#### EXCERPTED RECORDS:
★ ★ ★ ★ ★ ★ ★
Lemma emit_loop_cut g w leads : forall a x row id,
  1 <= w <= MAX_WIDTH ->
  row = concat (map (laid g w) a) -> x = N.of_nat (length row) -> x <= w ->
  let '(rows, row', id') := emit_loop g w leads x row id in
  id' = id + N.of_nat (length rows)
  /\ map l_id rows = map (fun i => id + N.of_nat i) (seq 0 (length rows))
  /\ cut g w (a ++ leads) (rows ++ [{| cells := trim_cells row'; wrapped := false; l_id := id' |}]).
Proof.
  induction leads as [|lead leads IH]; intros a x row id Hw Hrow Hx Hle.
  { cbn. split; [lia|]. split; [done|]. rewrite app_nil_r.
    destruct (trim_cells_spec row) as [k Hk].
    apply (cut_last g w a _ id k); [by rewrite <- Hrow|by rewrite <- Hrow, <- Hx|apply trim_cells_idem]. }
  cbn [emit_loop]. pose proof (laid_width_range g w lead ltac:(lia)) as [Hl1 Hl2].
  fold (laid_width g w lead). fold (laid g w lead). unfold MAX_WIDTH in Hw.
  rewrite (wadd_small U16 x) by (unfold U16; lia). rewrite wadd_small by (unfold U16; lia).
  destruct (N.ltb_spec 0 x) as [H0|H0]; [destruct (N.ltb_spec w (x + laid_width g w lead)) as [Hf|Hf]|]; cbn [andb].
  - pose proof (IH [lead] (0 + laid_width g w lead) (laid g w lead) (id + 1) ltac:(unfold MAX_WIDTH; lia)) as IH'.
    cbn [map concat] in IH'. rewrite app_nil_r in IH'.
    specialize (IH' eq_refl ltac:(rewrite length_laid; lia) ltac:(lia)).
    destruct (emit_loop _ _ _ _ _ _) as [[rows row'] id']. destruct IH' as (Hid & Hids & Hcut).
    split; [cbn [length]; lia|]. split.
    { cbn [map length seq]. f_equal; [cbn; lia|]. rewrite Hids, <- seq_shift, map_map.
      apply map_ext. intros i. lia. }
    assert (vec_resize (N.to_nat w) default_cell row = row ++ replicate (N.to_nat w - length row) default_cell) as Ev.
    { unfold vec_resize. by rewrite take_ge by lia. }
    cbn [app]. rewrite Ev. apply cut_row; [| |by rewrite Hrow| |  |exact Hcut].
    + intros ->. cbn in Hrow. subst row. cbn in Hx. lia.
    + done.
    + rewrite length_app, length_replicate. lia.
    + destruct (N.to_nat w - length row)%nat as [|[|n]] eqn:En; [by left|right|lia].
      split; [done|]. exists lead. split; [done|]. lia.
  - specialize (IH (a ++ [lead]) (x + laid_width g w lead) (row ++ laid g w lead) id ltac:(unfold MAX_WIDTH; lia)).
    rewrite <- app_assoc in IH. apply IH.
    + rewrite map_app, concat_app, Hrow. cbn. by rewrite app_nil_r.
    + pose proof (length_laid g w lead ltac:(lia)). rewrite length_app. lia.
    + lia.
  - specialize (IH (a ++ [lead]) (x + laid_width g w lead) (row ++ laid g w lead) id ltac:(unfold MAX_WIDTH; lia)).
    rewrite <- app_assoc in IH. apply IH.
    + rewrite map_app, concat_app, Hrow. cbn. by rewrite app_nil_r.
    + pose proof (length_laid g w lead ltac:(lia)). rewrite length_app. lia.
    + lia.
Qed.

(** Identities in [lo .. hi - 1], none twice. *)
Definition fresh_lines (a b : N) (ls : list Line) : Prop :=
  NoDup (map l_id ls) /\ Forall (fun l => a <= l_id l < b) ls.

Lemma fresh_app a b c l k :
  a <= b -> b <= c -> fresh_lines a b l -> fresh_lines b c k -> fresh_lines a c (l ++ k) /\ fresh_lines a c (k ++ l).
Proof.
  intros Hab Hbc [N1 F1] [N2 F2].
  assert (Forall (fun l => a <= l_id l < c) (l ++ k)) as F.
  { apply Forall_app. split; [eapply Forall_impl; [exact F1|]|eapply Forall_impl; [exact F2|]]; cbn; lia. }
  assert (NoDup (map l_id (l ++ k))) as Hn.
  { rewrite map_app. apply NoDup_app. split; [done|]. split; [|done]. intros i Hi Hk.
    apply list_elem_of_fmap in Hi as (x & -> & Hx). apply list_elem_of_fmap in Hk as (y & E & Hy).
    rewrite Forall_forall in F1, F2. specialize (F1 x Hx). specialize (F2 y Hy). lia. }
  split; [by split|]. split.
  - rewrite map_app, Permutation_app_comm, <- map_app. exact Hn.
  - rewrite Permutation_app_comm. exact F.
Qed.

Lemma fresh_consecutive a (ls : list Line) :
  map l_id ls = map (fun i => a + N.of_nat i) (seq 0 (length ls)) ->
  fresh_lines a (a + N.of_nat (length ls)) ls.
Proof.
  intros E. split.
  - rewrite E. apply NoDup_fmap_2; [intros ? ?; lia|apply NoDup_seq].
  - apply Forall_forall. intros l Hl. assert (l_id l ∈ map l_id ls) as Hi by by apply list_elem_of_fmap_2.
    rewrite E in Hi. apply list_elem_of_fmap in Hi as (i & -> & Hi). apply elem_of_seq in Hi. lia.
Qed.

Lemma fresh_sublist a b l k : l `sublist_of` k -> fresh_lines a b k -> fresh_lines a b l.
Proof.
  intros Hs [Hn Hf]. split; [|by eapply Forall_sublist].
  eapply NoDup_sublist; [|exact Hn]. by apply fmap_sublist.
Qed.

Lemma emit_logical_spec g w leads id :
  1 <= w <= MAX_WIDTH ->
  let '(rows, id') := emit_logical_line g leads w id in
  cut g w leads rows /\ fresh_lines id id' rows /\ id <= id'.
Proof.
  intros Hw. unfold emit_logical_line.
  pose proof (emit_loop_cut g w leads [] 0 [] id Hw eq_refl eq_refl ltac:(lia)) as Hc.
  destruct (emit_loop g w leads 0 [] id) as [[rows row'] id']. destruct Hc as (-> & Hids & Hcut).
  split; [exact Hcut|]. split; [|lia].
  set (last := {| cells := _ |}).
  replace (id + N.of_nat (length rows) + 1) with (id + N.of_nat (length (rows ++ [last])))
    by (rewrite length_app; cbn; lia).
  apply fresh_consecutive. rewrite map_app, length_app, Hids. cbn.
  by rewrite seq_app, map_app.
Qed.

Lemma cut_rows g w leads rows :
  1 <= w -> cut g w leads rows ->
  rows <> [] /\ Forall (hist_row (N.to_nat w)) rows.
Proof.
  intros Hw. induction 1 as [a content i k Ha Hl Ht|a b content pad i rows _ _ Ha Hl _ _ [_ IH]].
  - split; [done|]. constructor; [|done]. rewrite Ha, length_app in Hl. split; [cbn; lia|done].
  - split; [done|]. constructor; [split; cbn; lia|done].
Qed.

(** Rows hold the leads, their second halves and default cells. *)
Lemma cut_forall (P : Cell -> Prop) g w leads rows :
  (forall c n, P c -> n <= 2 -> P (with_width c n)) -> (forall c, P c -> P (continuation_of c)) ->
  P default_cell -> 1 <= w -> cut g w leads rows -> Forall P leads ->
  Forall (fun l => Forall P (cells l)) rows.
Proof.
  intros Hwid Hcont Hdef Hw Hcut. assert (forall a, Forall P a -> Forall P (concat (map (laid g w) a))) as Hlaid.
  { intros a. induction 1 as [|c a Hc _ IH]; [constructor|]. cbn [map concat]. apply Forall_app. split; [|done].
    unfold laid, glyph_cells. pose proof (laid_width_range g w c Hw).
    constructor; [apply Hwid; [done|lia]|]. destruct (_ =? 2); [|done]. constructor; [by apply Hcont|done]. }
  induction Hcut as [a content i k Ha Hl Ht|a b content pad i rows _ _ Ha Hl Hpad _ IH]; intros HP.
  - specialize (Hlaid a HP). rewrite Ha in Hlaid. apply Forall_app in Hlaid as [Hc _]. by repeat constructor.
  - apply Forall_app in HP as [HPa HPb]. constructor; [|by apply IH]. cbn. apply Forall_app. split.
    + rewrite <- Ha. by apply Hlaid.
    + destruct Hpad as [->|[-> _]]; [constructor|by constructor].
Qed.
(* ===== verification/Wide.v ===== *)
(** * Wide glyphs stay whole

    On every screen row a glyph of two columns has its second half right of it,
    and a second half has its glyph: [paired].  Every operation of the grid
    keeps it, a deletion or insertion of cells by the repair of the row. *)

From S2P Require Import Prelude Cell Grid GridInv GridEdit GridScroll GridRoom Reflow ReflowInv GridOps.

(** Widths of a row: [0] is a second half, [2] a wide glyph. *)
Definition paired (w : N) (f : N -> N) : Prop :=
  (0 < w -> f 0 <> 0)
  /\ forall x, x < w -> (f x = 2 -> x + 1 < w) /\ (x + 1 < w -> f x = 2 <-> f (x + 1) = 0).

Definition width_at (g : Grid) (y x : N) : N := width (peek g x y).

Definition wide_ok (g : Grid) : Prop :=
  forall y, y < g_height g -> paired (g_width g) (width_at g y).

Lemma paired_ext w f f' : (forall x, x < w -> f' x = f x) -> paired w f -> paired w f'.
Proof.
  intros E [H0 H]. split; [intros Hw; rewrite E by done; auto|]. intros x Hx. rewrite (E x Hx).
  split; [apply H; done|]. intros Hx1. rewrite (E (x + 1) Hx1). by apply H.
Qed.

(** A row of single columns. *)
Lemma paired_ones w f : (forall x, x < w -> f x = 1) -> paired w f.
Proof.
  intros H. split; [intros Hw; by rewrite H|]. intros x Hx. rewrite (H x Hx). split; [done|].
  intros Hx1. by rewrite (H (x + 1) Hx1).
Qed.

(** ** Edits of one row *)

Definition upd (f : N -> N) (k v : N) : N -> N := fun x => if x =? k then v else f x.

(** [g'] is [g] with row [y] edited to the widths [f]. *)
Record edited (g g' : Grid) (y : N) (f : N -> N) : Prop := {
  ed_shape : shape g';
  ed_dims : g_width g' = g_width g /\ g_height g' = g_height g;
  ed_row : forall x, x < g_width g -> y < g_height g -> width_at g' y x = f x;
  ed_rest : forall x y', y' <> y -> x < g_width g -> y' < g_height g -> width_at g' y' x = width_at g y' x }.

Lemma edited_refl g y : shape g -> edited g g y (width_at g y).
Proof. by split. Qed.

Lemma edited_wide g g' y f : edited g g' y f -> wide_ok g -> paired (g_width g) f -> wide_ok g'.
Proof.
  intros [_ [Ew Eh] Hr Ho] Hg Hf y' Hy. rewrite Ew. rewrite Eh in Hy.
  destruct (decide (y' = y)) as [->|Hne].
  - apply (paired_ext _ f); [|done]. intros x Hx. by apply Hr.
  - apply (paired_ext _ (width_at g y')); [|by apply Hg]. intros x Hx. by apply Ho.
Qed.

Lemma set_shape g x y c : shape g -> shape (set g x y c).
Proof.
  intros Hs. unfold set. destruct (_ || _); [done|]. destruct (decide _); [done|].
  destruct (put_shape g x y c Hs). by split.
Qed.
★ ★ ★ ★ ★ ★ ★
#### YOUR INSTRUCTIONS:
The required output is the stretch of entries above from the line containing "Lemma emit_logical_spec g" through the line containing "by apply Hlaid.", reproduced exactly.

#### SOLUTION FOR THIS PROBLEM:
Lemma emit_logical_spec g w leads id :
  1 <= w <= MAX_WIDTH ->
  let '(rows, id') := emit_logical_line g leads w id in
  cut g w leads rows /\ fresh_lines id id' rows /\ id <= id'.
Proof.
  intros Hw. unfold emit_logical_line.
  pose proof (emit_loop_cut g w leads [] 0 [] id Hw eq_refl eq_refl ltac:(lia)) as Hc.
  destruct (emit_loop g w leads 0 [] id) as [[rows row'] id']. destruct Hc as (-> & Hids & Hcut).
  split; [exact Hcut|]. split; [|lia].
  set (last := {| cells := _ |}).
  replace (id + N.of_nat (length rows) + 1) with (id + N.of_nat (length (rows ++ [last])))
    by (rewrite length_app; cbn; lia).
  apply fresh_consecutive. rewrite map_app, length_app, Hids. cbn.
  by rewrite seq_app, map_app.
Qed.

Lemma cut_rows g w leads rows :
  1 <= w -> cut g w leads rows ->
  rows <> [] /\ Forall (hist_row (N.to_nat w)) rows.
Proof.
  intros Hw. induction 1 as [a content i k Ha Hl Ht|a b content pad i rows _ _ Ha Hl _ _ [_ IH]].
  - split; [done|]. constructor; [|done]. rewrite Ha, length_app in Hl. split; [cbn; lia|done].
  - split; [done|]. constructor; [split; cbn; lia|done].
Qed.

(** Rows hold the leads, their second halves and default cells. *)
Lemma cut_forall (P : Cell -> Prop) g w leads rows :
  (forall c n, P c -> n <= 2 -> P (with_width c n)) -> (forall c, P c -> P (continuation_of c)) ->
  P default_cell -> 1 <= w -> cut g w leads rows -> Forall P leads ->
  Forall (fun l => Forall P (cells l)) rows.
Proof.
  intros Hwid Hcont Hdef Hw Hcut. assert (forall a, Forall P a -> Forall P (concat (map (laid g w) a))) as Hlaid.
  { intros a. induction 1 as [|c a Hc _ IH]; [constructor|]. cbn [map concat]. apply Forall_app. split; [|done].
    unfold laid, glyph_cells. pose proof (laid_width_range g w c Hw).
    constructor; [apply Hwid; [done|lia]|]. destruct (_ =? 2); [|done]. constructor; [by apply Hcont|done]. }
  induction Hcut as [a content i k Ha Hl Ht|a b content pad i rows _ _ Ha Hl Hpad _ IH]; intros HP.
  - specialize (Hlaid a HP). rewrite Ha in Hlaid. apply Forall_app in Hlaid as [Hc _]. by repeat constructor.
  - apply Forall_app in HP as [HPa HPb]. constructor; [|by apply IH]. cbn. apply Forall_app. split.
    + rewrite <- Ha. by apply Hlaid.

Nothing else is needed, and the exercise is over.